Materials provided Start Marker

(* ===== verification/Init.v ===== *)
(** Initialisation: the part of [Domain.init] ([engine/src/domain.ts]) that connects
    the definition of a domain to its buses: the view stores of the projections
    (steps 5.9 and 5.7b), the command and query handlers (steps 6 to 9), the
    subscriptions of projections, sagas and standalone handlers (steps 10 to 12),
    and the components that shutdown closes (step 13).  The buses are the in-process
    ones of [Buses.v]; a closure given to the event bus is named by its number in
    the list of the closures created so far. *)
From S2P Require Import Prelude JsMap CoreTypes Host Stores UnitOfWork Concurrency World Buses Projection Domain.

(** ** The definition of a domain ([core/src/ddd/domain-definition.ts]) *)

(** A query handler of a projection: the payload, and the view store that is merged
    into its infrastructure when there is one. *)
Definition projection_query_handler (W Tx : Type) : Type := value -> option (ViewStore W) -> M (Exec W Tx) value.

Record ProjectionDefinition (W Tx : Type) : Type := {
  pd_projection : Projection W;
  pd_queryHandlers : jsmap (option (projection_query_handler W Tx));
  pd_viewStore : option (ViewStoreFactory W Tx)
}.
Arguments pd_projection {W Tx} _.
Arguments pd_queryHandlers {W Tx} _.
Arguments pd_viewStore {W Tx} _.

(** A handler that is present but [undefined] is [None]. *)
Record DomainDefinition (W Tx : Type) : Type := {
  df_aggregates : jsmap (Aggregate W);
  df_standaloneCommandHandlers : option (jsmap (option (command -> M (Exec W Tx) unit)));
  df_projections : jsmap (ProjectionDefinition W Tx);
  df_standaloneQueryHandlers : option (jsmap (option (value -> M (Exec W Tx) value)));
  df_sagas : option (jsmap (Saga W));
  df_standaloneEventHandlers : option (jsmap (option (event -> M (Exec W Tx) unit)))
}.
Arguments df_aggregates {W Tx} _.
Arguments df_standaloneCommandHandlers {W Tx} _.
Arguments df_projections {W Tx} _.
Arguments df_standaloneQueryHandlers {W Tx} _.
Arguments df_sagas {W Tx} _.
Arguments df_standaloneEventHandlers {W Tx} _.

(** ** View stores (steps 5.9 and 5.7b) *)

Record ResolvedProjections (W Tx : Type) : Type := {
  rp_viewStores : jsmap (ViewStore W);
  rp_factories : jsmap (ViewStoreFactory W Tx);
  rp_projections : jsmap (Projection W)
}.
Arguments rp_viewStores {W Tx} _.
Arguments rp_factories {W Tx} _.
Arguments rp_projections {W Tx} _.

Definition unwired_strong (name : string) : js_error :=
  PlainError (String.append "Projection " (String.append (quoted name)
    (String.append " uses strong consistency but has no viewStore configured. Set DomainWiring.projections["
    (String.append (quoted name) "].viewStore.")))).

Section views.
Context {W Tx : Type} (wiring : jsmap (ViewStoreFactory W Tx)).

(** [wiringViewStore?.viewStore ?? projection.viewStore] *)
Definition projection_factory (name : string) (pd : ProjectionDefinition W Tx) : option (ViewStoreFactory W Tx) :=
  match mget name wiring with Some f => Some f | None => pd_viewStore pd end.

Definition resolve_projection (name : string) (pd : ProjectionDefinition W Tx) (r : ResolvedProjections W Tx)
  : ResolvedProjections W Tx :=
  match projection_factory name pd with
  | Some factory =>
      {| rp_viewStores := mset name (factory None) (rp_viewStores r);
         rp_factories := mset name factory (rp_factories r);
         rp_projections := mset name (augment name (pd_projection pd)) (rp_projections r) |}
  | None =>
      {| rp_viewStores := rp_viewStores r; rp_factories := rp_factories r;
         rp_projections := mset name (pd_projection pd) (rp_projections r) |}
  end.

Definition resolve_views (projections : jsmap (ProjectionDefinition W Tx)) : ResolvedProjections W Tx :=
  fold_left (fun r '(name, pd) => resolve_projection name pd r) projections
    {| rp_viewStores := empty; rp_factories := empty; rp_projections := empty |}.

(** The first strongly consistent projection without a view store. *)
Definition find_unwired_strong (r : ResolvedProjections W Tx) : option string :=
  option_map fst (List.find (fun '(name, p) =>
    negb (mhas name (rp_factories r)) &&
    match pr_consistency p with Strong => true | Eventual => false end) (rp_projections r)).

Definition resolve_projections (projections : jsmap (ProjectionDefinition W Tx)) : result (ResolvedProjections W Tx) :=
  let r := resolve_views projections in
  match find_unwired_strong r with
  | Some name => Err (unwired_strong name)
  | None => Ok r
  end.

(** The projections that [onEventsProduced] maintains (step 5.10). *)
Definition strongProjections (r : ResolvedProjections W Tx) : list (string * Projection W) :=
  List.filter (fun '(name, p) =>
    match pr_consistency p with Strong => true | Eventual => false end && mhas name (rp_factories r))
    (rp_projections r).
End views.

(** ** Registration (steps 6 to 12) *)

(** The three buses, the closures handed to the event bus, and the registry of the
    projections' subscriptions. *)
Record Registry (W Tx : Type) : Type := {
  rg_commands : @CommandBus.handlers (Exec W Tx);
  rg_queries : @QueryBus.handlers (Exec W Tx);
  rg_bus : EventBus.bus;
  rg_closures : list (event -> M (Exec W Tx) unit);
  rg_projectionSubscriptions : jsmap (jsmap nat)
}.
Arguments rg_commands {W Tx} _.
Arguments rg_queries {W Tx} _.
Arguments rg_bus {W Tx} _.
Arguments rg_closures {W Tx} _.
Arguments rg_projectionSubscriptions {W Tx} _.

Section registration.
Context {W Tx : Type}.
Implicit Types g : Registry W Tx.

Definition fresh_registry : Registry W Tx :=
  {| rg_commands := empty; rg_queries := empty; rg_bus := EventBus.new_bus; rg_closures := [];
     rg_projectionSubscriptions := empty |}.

Materials provided End Marker

Your goal:
Restating every entry above word for word is the whole task.

Solution to this exercise:
(* ===== verification/Init.v ===== *)
(** Initialisation: the part of [Domain.init] ([engine/src/domain.ts]) that connects
    the definition of a domain to its buses: the view stores of the projections
    (steps 5.9 and 5.7b), the command and query handlers (steps 6 to 9), the
    subscriptions of projections, sagas and standalone handlers (steps 10 to 12),
    and the components that shutdown closes (step 13).  The buses are the in-process
    ones of [Buses.v]; a closure given to the event bus is named by its number in
    the list of the closures created so far. *)
From S2P Require Import Prelude JsMap CoreTypes Host Stores UnitOfWork Concurrency World Buses Projection Domain.

(** ** The definition of a domain ([core/src/ddd/domain-definition.ts]) *)

(** A query handler of a projection: the payload, and the view store that is merged
    into its infrastructure when there is one. *)
Definition projection_query_handler (W Tx : Type) : Type := value -> option (ViewStore W) -> M (Exec W Tx) value.

Record ProjectionDefinition (W Tx : Type) : Type := {
  pd_projection : Projection W;
  pd_queryHandlers : jsmap (option (projection_query_handler W Tx));
  pd_viewStore : option (ViewStoreFactory W Tx)
}.
Arguments pd_projection {W Tx} _.
Arguments pd_queryHandlers {W Tx} _.
Arguments pd_viewStore {W Tx} _.

(** A handler that is present but [undefined] is [None]. *)
Record DomainDefinition (W Tx : Type) : Type := {
  df_aggregates : jsmap (Aggregate W);
  df_standaloneCommandHandlers : option (jsmap (option (command -> M (Exec W Tx) unit)));
  df_projections : jsmap (ProjectionDefinition W Tx);
  df_standaloneQueryHandlers : option (jsmap (option (value -> M (Exec W Tx) value)));
  df_sagas : option (jsmap (Saga W));
  df_standaloneEventHandlers : option (jsmap (option (event -> M (Exec W Tx) unit)))
}.
Arguments df_aggregates {W Tx} _.
Arguments df_standaloneCommandHandlers {W Tx} _.
Arguments df_projections {W Tx} _.
Arguments df_standaloneQueryHandlers {W Tx} _.
Arguments df_sagas {W Tx} _.
Arguments df_standaloneEventHandlers {W Tx} _.

(** ** View stores (steps 5.9 and 5.7b) *)

Record ResolvedProjections (W Tx : Type) : Type := {
  rp_viewStores : jsmap (ViewStore W);
  rp_factories : jsmap (ViewStoreFactory W Tx);
  rp_projections : jsmap (Projection W)
}.
Arguments rp_viewStores {W Tx} _.
Arguments rp_factories {W Tx} _.
Arguments rp_projections {W Tx} _.

Definition unwired_strong (name : string) : js_error :=
  PlainError (String.append "Projection " (String.append (quoted name)
    (String.append " uses strong consistency but has no viewStore configured. Set DomainWiring.projections["
    (String.append (quoted name) "].viewStore.")))).

Section views.
Context {W Tx : Type} (wiring : jsmap (ViewStoreFactory W Tx)).

(** [wiringViewStore?.viewStore ?? projection.viewStore] *)
Definition projection_factory (name : string) (pd : ProjectionDefinition W Tx) : option (ViewStoreFactory W Tx) :=
  match mget name wiring with Some f => Some f | None => pd_viewStore pd end.

Definition resolve_projection (name : string) (pd : ProjectionDefinition W Tx) (r : ResolvedProjections W Tx)
  : ResolvedProjections W Tx :=
  match projection_factory name pd with
  | Some factory =>
      {| rp_viewStores := mset name (factory None) (rp_viewStores r);
         rp_factories := mset name factory (rp_factories r);
         rp_projections := mset name (augment name (pd_projection pd)) (rp_projections r) |}
  | None =>
      {| rp_viewStores := rp_viewStores r; rp_factories := rp_factories r;
         rp_projections := mset name (pd_projection pd) (rp_projections r) |}
  end.

Definition resolve_views (projections : jsmap (ProjectionDefinition W Tx)) : ResolvedProjections W Tx :=
  fold_left (fun r '(name, pd) => resolve_projection name pd r) projections
    {| rp_viewStores := empty; rp_factories := empty; rp_projections := empty |}.

(** The first strongly consistent projection without a view store. *)
Definition find_unwired_strong (r : ResolvedProjections W Tx) : option string :=
  option_map fst (List.find (fun '(name, p) =>
    negb (mhas name (rp_factories r)) &&
    match pr_consistency p with Strong => true | Eventual => false end) (rp_projections r)).

Definition resolve_projections (projections : jsmap (ProjectionDefinition W Tx)) : result (ResolvedProjections W Tx) :=
  let r := resolve_views projections in
  match find_unwired_strong r with
  | Some name => Err (unwired_strong name)
  | None => Ok r
  end.

(** The projections that [onEventsProduced] maintains (step 5.10). *)
Definition strongProjections (r : ResolvedProjections W Tx) : list (string * Projection W) :=
  List.filter (fun '(name, p) =>
    match pr_consistency p with Strong => true | Eventual => false end && mhas name (rp_factories r))
    (rp_projections r).
End views.

(** ** Registration (steps 6 to 12) *)

(** The three buses, the closures handed to the event bus, and the registry of the
    projections' subscriptions. *)
Record Registry (W Tx : Type) : Type := {
  rg_commands : @CommandBus.handlers (Exec W Tx);
  rg_queries : @QueryBus.handlers (Exec W Tx);
  rg_bus : EventBus.bus;
  rg_closures : list (event -> M (Exec W Tx) unit);
  rg_projectionSubscriptions : jsmap (jsmap nat)
}.
Arguments rg_commands {W Tx} _.
Arguments rg_queries {W Tx} _.
Arguments rg_bus {W Tx} _.
Arguments rg_closures {W Tx} _.
Arguments rg_projectionSubscriptions {W Tx} _.

Section registration.
Context {W Tx : Type}.
Implicit Types g : Registry W Tx.

Definition fresh_registry : Registry W Tx :=
  {| rg_commands := empty; rg_queries := empty; rg_bus := EventBus.new_bus; rg_closures := [];
     rg_projectionSubscriptions := empty |}.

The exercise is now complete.